Tony squinted at her from the corner of his eye. “I’m guessing you aren’t talking about what happened when my old man taught me about cars. I was in the Helmand province of Afghanistan. Heard of it?”

“Yeah, of course.”

“Meanest place on earth, I’ll tell you that. Ran into an IED.” He glanced at Libby again. “Improvised explosive device. That’s what the locals make to blow up big nation armies.”

“I’m sorry,” she said.

“Me too. Sure has put a crimp in my style.” He leaned over the car again, tapping on something. His pants, Libby noticed, were stained, as if they hadn’t been washed in some time. His shirt was torn at the hem. “If you know about cars, maybe you could get a job at Wilson’s in Pine River,” Libby suggested, referring to the oldest auto shop in town.

“Got no way to get there,” he said. “No license, no wheels. Not to mention hard to drive without a leg.” He grinned at her as if he found that amusing.

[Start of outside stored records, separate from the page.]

Lemma filter_ext_in {A : Type} (P Q : A → Prop)
    `{!∀ x, Decision (P x)} `{!∀ x, Decision (Q x)} (l : list A) :
  (∀ x, x ∈ l → (P x ↔ Q x)) → filter P l = filter Q l.
Proof.
  induction l as [|x l IH]; intros Hext; [done|].
  rewrite !filter_cons, IH by (intros y Hy; apply Hext; by right).
  destruct (decide (P x)) as [HP|HP], (decide (Q x)) as [HQ|HQ];
    try done; exfalso; apply (Hext x) in HP || apply (Hext x) in HQ;
    done || by left.
Qed.

Lemma filter_none {A : Type} (P : A → Prop) `{!∀ x, Decision (P x)}
    (l : list A) :
  (∀ x, x ∈ l → ¬ P x) → filter P l = [].
Proof.
  induction l as [|x l IH]; intros Hnone; [done|].
  rewrite filter_cons, decide_False by (apply Hnone; by left).
  apply IH. intros y Hy. apply Hnone. by right.
Qed.

Lemma filter_sublist_mono {A : Type} (P Q : A → Prop)
    `{!∀ x, Decision (P x)} `{!∀ x, Decision (Q x)} (l : list A) :
  (∀ x, P x → Q x) → filter P l `sublist_of` filter Q l.
Proof.
  intros Himp. induction l as [|x l IH]; [done|].
  rewrite !filter_cons.
  destruct (decide (P x)) as [HP|HP], (decide (Q x)) as [HQ|HQ].
  - by apply sublist_skip.
  - by apply Himp in HP.
  - by apply sublist_cons.
  - done.
Qed.

(** C1, with the side condition it needs: when every distance from
    [coord] to a record of the catalog is computed and is comparable with
    [radius] (in floats: neither is NaN), [nearby_schools] returns exactly
    the records within [radius] of [coord], in catalog order, and the
    empty list when there is none. *)
Theorem nearby_schools_within self coord (radius : F) :
  (∀ s, s ∈ schools self →
        ∃ d, distance coord (location s) = Ok d ∧ comparable d radius) →
  nearby_schools self coord radius
  = Ok (filter (λ s, within coord radius s) (schools self))
  ∧ ((∀ s, s ∈ schools self → within coord radius s = false) →
     nearby_schools self coord radius = Ok []).
Proof.
  intros Hcmp.
  assert (Hfilter : nearby_schools self coord radius
                    = Ok (filter (λ s, within coord radius s) (schools self))).
  { unfold nearby_schools. rewrite nearby_schools_loop_filter.
    assert (Hnone : first_failure coord (schools self) = None).
    { apply first_failure_None. intros s Hs.
      destruct (Hcmp s Hs) as (d & Hd & _). eauto. }
    rewrite Hnone. simpl. f_equal. apply filter_ext_in. intros s Hs.
    destruct (Hcmp s Hs) as (d & Hd & Hdr).
    unfold not_beyond, within. rewrite Hd. unfold comparable in Hdr.
    rewrite Hdr. by destruct (fle d radius). }
  split; [done|]. intros Hnone. rewrite Hfilter. f_equal.
  apply filter_none. intros s Hs. rewrite (Hnone s Hs). by intros [].
Qed.

(** Without any assumption: the query fails with the first distance that
    fails, and otherwise keeps the records whose distance is not greater
    than the radius. *)
Lemma nearby_schools_not_beyond self coord (radius : F) :
  nearby_schools self coord radius
  = match first_failure coord (schools self) with
    | Some e => Raise e
    | None => Ok (filter (λ s, not_beyond coord radius s) (schools self))
    end.
Proof. unfold nearby_schools. by rewrite nearby_schools_loop_filter. Qed.

(** Whatever the comparisons do on NaN: a record within the radius is
    returned, and a returned record is not beyond the radius. *)
Lemma nearby_schools_bounds `{!FloatOrder F} self coord (radius : F) near :
  nearby_schools self coord radius = Ok near →
  ∀ s, s ∈ schools self →
       (within coord radius s → s ∈ near)
       ∧ (s ∈ near → not_beyond coord radius s).
Proof.
  rewrite nearby_schools_not_beyond.
  destruct (first_failure coord (schools self)); [done|].
  intros [= <-] s Hs. split.
  - intros Hin. apply list_elem_of_filter. split; [|done].
    unfold within, not_beyond in *.
    destruct (distance coord (location s)) as [d|e]; [|done].
    apply Is_true_true in Hin. by rewrite (fle_not_fgt d radius Hin).
  - by intros [Hkeep _]%list_elem_of_filter.
Qed.

(** C7: for radii [r1 <= r2] the two queries fail alike or both return,
    and then the result for [r1] is a sub-list of the result for [r2]:
    every record of the former appears in the latter. *)
Theorem nearby_schools_monotone `{!FloatOrder F} self coord (r1 r2 : F) :
  fle r1 r2 = true →
  match nearby_schools self coord r1, nearby_schools self coord r2 with
  | Ok near1, Ok near2 =>
      near1 `sublist_of` near2 ∧ ∀ s, s ∈ near1 → s ∈ near2
  | Raise e1, Raise e2 => e1 = e2
  | _, _ => False
  end.
Proof.
  intros Hle. rewrite !nearby_schools_not_beyond.
  destruct (first_failure coord (schools self)); [done|].
  assert (Hsub : filter (λ s, not_beyond coord r1 s) (schools self)
                 `sublist_of`
                 filter (λ s, not_beyond coord r2 s) (schools self)).
  { apply filter_sublist_mono. intros s. unfold not_beyond.
    destruct (distance coord (location s)) as [d|e]; [|done].
    destruct (fgt d r2) eqn:Hgt; [|done].
    by rewrite (fgt_fle_trans d r1 r2 Hle Hgt). }
  split; [done|]. by apply sublist_subseteq.
Qed.

(** C3: [get_schools_by_grade] returns exactly the records that offer
    every grade of [G], in catalog order; only the set of grades in [G]
    matters; and with no grade it returns the whole catalog. *)
Theorem get_schools_by_grade_superset self (G : list string) :
  get_schools_by_grade self G
  = filter (λ s, Forall (λ g, g ∈ grades s) G) (schools self)
  ∧ (∀ G' : list string,
       (list_to_set G : gset string) = list_to_set G' →
       get_schools_by_grade self G = get_schools_by_grade self G')
  ∧ get_schools_by_grade self [] = schools self.
Proof.
  assert (Hfilter : ∀ G0, get_schools_by_grade self G0
            = filter (λ s, Forall (λ g, g ∈ grades s) G0) (schools self)).
  { intros G0. unfold get_schools_by_grade.
    by rewrite input_grades_copy, get_schools_by_grade_loop_filter. }
  split; [apply Hfilter|]. split.
  - intros G' Hset. rewrite !Hfilter. apply list_filter_iff. intros s.
    rewrite !Forall_forall. split; intros Hall g Hg; apply Hall.
    + apply (elem_of_list_to_set (C := gset string)). rewrite Hset.
      by apply elem_of_list_to_set.
    + apply (elem_of_list_to_set (C := gset string)). rewrite <- Hset.
      by apply elem_of_list_to_set.
  - rewrite Hfilter. clear Hfilter.
    induction (schools self) as [|s l IH]; [done|].
    rewrite filter_cons_True by constructor. by rewrite IH.
Qed.

(** C4: [get_schools_by_network] returns exactly the records whose
    network is the string [n] itself, in catalog order, and the empty
    list when there is none. *)
Theorem get_schools_by_network_exact self (n : string) :
  get_schools_by_network self n
  = filter (λ s, network s = n) (schools self)
  ∧ ((∀ s, s ∈ schools self → network s ≠ n) →
     get_schools_by_network self n = []).
Proof.
  assert (Hfilter : get_schools_by_network self n
                    = filter (λ s, network s = n) (schools self)).
  { unfold get_schools_by_network.
    by rewrite get_schools_by_network_loop_filter. }
  split; [done|]. intros Hnone. rewrite Hfilter. by apply filter_none.
Qed.

(** C9: [School.distance] computes what [Coordinate.distance] computes
    from the school's location, in every arithmetic: the same value, or
    the same exception. *)
Theorem School_distance_location s coord :
  School_distance s coord = distance (location s) coord.
Proof. unfold School_distance, distance. reflexivity. Qed.

(** C5: over one file system, the constructor returns the same outcome
    for any two [filename] arguments, because what it opens is the file
    named [schools.csv], whatever the argument. *)
Theorem CPS_init_ignores_filename (fs : files) (f1 f2 : string) :
  CPS_init fs f1 = CPS_init fs f2
  ∧ CPS_init fs f1
    = match fs "schools.csv" with
      | Some rows => CPS_init_rows rows
      | None => Raise FileNotFoundError
      end.
Proof. unfold CPS_init. split; reflexivity. Qed.

(** Two file systems that agree on [schools.csv] cannot be told apart by
    the constructor, whatever else they hold. *)
Lemma CPS_init_only_schools_csv (fs1 fs2 : files) (f1 f2 : string) :
  fs1 "schools.csv" = fs2 "schools.csv" → CPS_init fs1 f1 = CPS_init fs2 f2.
Proof. unfold CPS_init. by intros ->. Qed.

End QueryClaims.

(** ** The distance in exact real arithmetic *)

Module ExactDistance.

Import Haversine.
Local Open Scope R_scope.

Lemma sin_half_sqr (x : R) : (sin (x / 2))² = (1 - cos x) / 2.
Proof.
  replace x with (2 * (x / 2)) at 2 by lra.
  rewrite cos_2a_sin. unfold Rsqr. lra.
Qed.

Lemma sin_half_sqr_range (x : R) : 0 <= (sin (x / 2))² <= 1.
Proof.
  rewrite sin_half_sqr. pose proof (COS_bound x) as [? ?]. lra.
Qed.

Lemma hav_range (a b : Coordinate R) : 0 <= hav a b <= 1.
Proof.
  unfold hav.
  pose proof (sin_half_sqr_range (longitude a - longitude b)) as Hlon.
  rewrite (sin_half_sqr (latitude a - latitude b)), cos_minus.
  pose proof (sin2_cos2 (latitude a)) as Ha.
  pose proof (sin2_cos2 (latitude b)) as Hb.
  unfold Rsqr in Ha, Hb.
  set (k := (sin ((longitude a - longitude b) / 2))²) in *.
  set (ca := cos (latitude a)) in *. set (sa := sin (latitude a)) in *.
  set (cb := cos (latitude b)) in *. set (sb := sin (latitude b)) in *.
  pose proof (Rle_0_sqr (ca - cb)) as Hcm.
  pose proof (Rle_0_sqr (ca + cb)) as Hcp.
  pose proof (Rle_0_sqr (sa - sb)) as Hsm.
  pose proof (Rle_0_sqr (sa + sb)) as Hsp.
  unfold Rsqr in Hcm, Hcp, Hsm, Hsp.
  assert (H0 : 0 <= (1 - (ca * cb + sa * sb)) / 2 <= 1) by lra.
  assert (H1 : 0 <= (1 - (sa * sb - ca * cb)) / 2 <= 1) by lra.
  replace ((1 - (ca * cb + sa * sb)) / 2 + ca * cb * k)
    with ((1 - k) * ((1 - (ca * cb + sa * sb)) / 2)
          + k * ((1 - (sa * sb - ca * cb)) / 2)) by lra.
  split; nra.
Qed.

Lemma sqrt_unit (h : R) : 0 <= h <= 1 → 0 <= sqrt h <= 1.
Proof.
  intros [H0 H1]. split; [apply sqrt_pos|].
  rewrite <- sqrt_1. by apply sqrt_le_1_alt.
Qed.
(** * Verification of the interval search of plethysmo's EDF reader

    Shallow embedding of [plethysmo/kernel/edf_file_reader.py]:
    the normalisation done in [EDFFileReader.__init__], the [parameters]
    setter, [compute_statistics] and the three passes of
    [update_valid_intervals] (segmentation scan per ROI, exclusion pass,
    separation pass).

    Python floats are modelled by rationals [Q] for the search (samples,
    [dt], durations, thresholds); indices are [Z]; an interval is the
    Python tuple [(start, end)] as [Z * Z]. *)

From Stdlib Require Import String Ascii ZArith QArith Qminmax Qround Qabs Qfield Lqa List Bool Lia Sorted.
Import ListNotations.
Open Scope string_scope.
Open Scope list_scope.
Open Scope Z_scope.

(** ** Python scalar helpers *)

(** [a < b] on floats. *)
Definition qlt (a b : Q) : bool := negb (Qle_bool b a).

(** [int(x)] on a float: truncation toward zero. *)
Definition py_int (x : Q) : Z := Z.quot (Qnum x) (Zpos (Qden x)).

(** [n * self._dt] for an integer [n]. *)
Definition zdt (n : Z) (dt : Q) : Q := (inject_Z n * dt)%Q.

(** ** ROIs

    [plethysmo.kernel.roi.ROI] exposes [lower_corner] and [upper_corner], two
    [(time, amplitude)] pairs; the reader only reads these two fields. *)
Record ROI := mkROI {
  lower_corner : Q * Q;
  upper_corner : Q * Q
}.

(** Conversion of an ROI's time span to clamped sample indices, as done at
    the start of each ROI iteration and of each excluded-zone iteration:
    [start_roi = max(int(t0/dt),0)], [end_roi = min(int(t1/dt),len(signal)-1)]. *)
Definition roi_start (dt : Q) (r : ROI) : Z :=
  Z.max (py_int (fst (lower_corner r) / dt)) 0.

Definition roi_end (signal : list Q) (dt : Q) (r : ROI) : Z :=
  Z.min (py_int (fst (upper_corner r) / dt)) (Z.of_nat (length signal) - 1).

(** ** Segmentation scan (first loop of [update_valid_intervals]) *)

Section Scan.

Libby wondered why Tony lived so far out if he couldn’t drive. Once, her dad said that the people who came to live in the mountains around Pine River were usually running from something. At the time, she’d thought Grant was referring to himself, because if ever there was ever a man who ran from responsibility, it was him.

“Maybe Sam could take you,” she suggested, absently studying her cuticle.

“Sam? He drives me around a lot, that’s for sure. To the store, to the clinic. To my meetings. Not fair to ask him to come and get me every day and take me into work.”

“What meetings?” she asked curiously.

“AA,” he said, squinting at her again through a tail of smoke. “Twice a week. Sam, that dude has a sweet tooth. He likes the cookies.”

The Stuffed Shirt formerly known as Sam didn’t seem the sort of man who would drop someone off at a meeting and run in to get a cookie or two. “You mean you bring him cookies from your meeting,” she clarified for her own benefit.

But Tony shook his head. “It’s not my meeting, it’s our meeting. We go twice a week, and everyone gets a cookie. I mean, you sit for an hour or so. People get hungry, so they put out cookies.”

While Tony explained the reasoning behind providing cookies at meetings, a bell was clanging in Libby’s head. “Wait—Sam goes, too?”

“Sure,” Tony said, his focus on the engine of her car. “I thought you knew that.”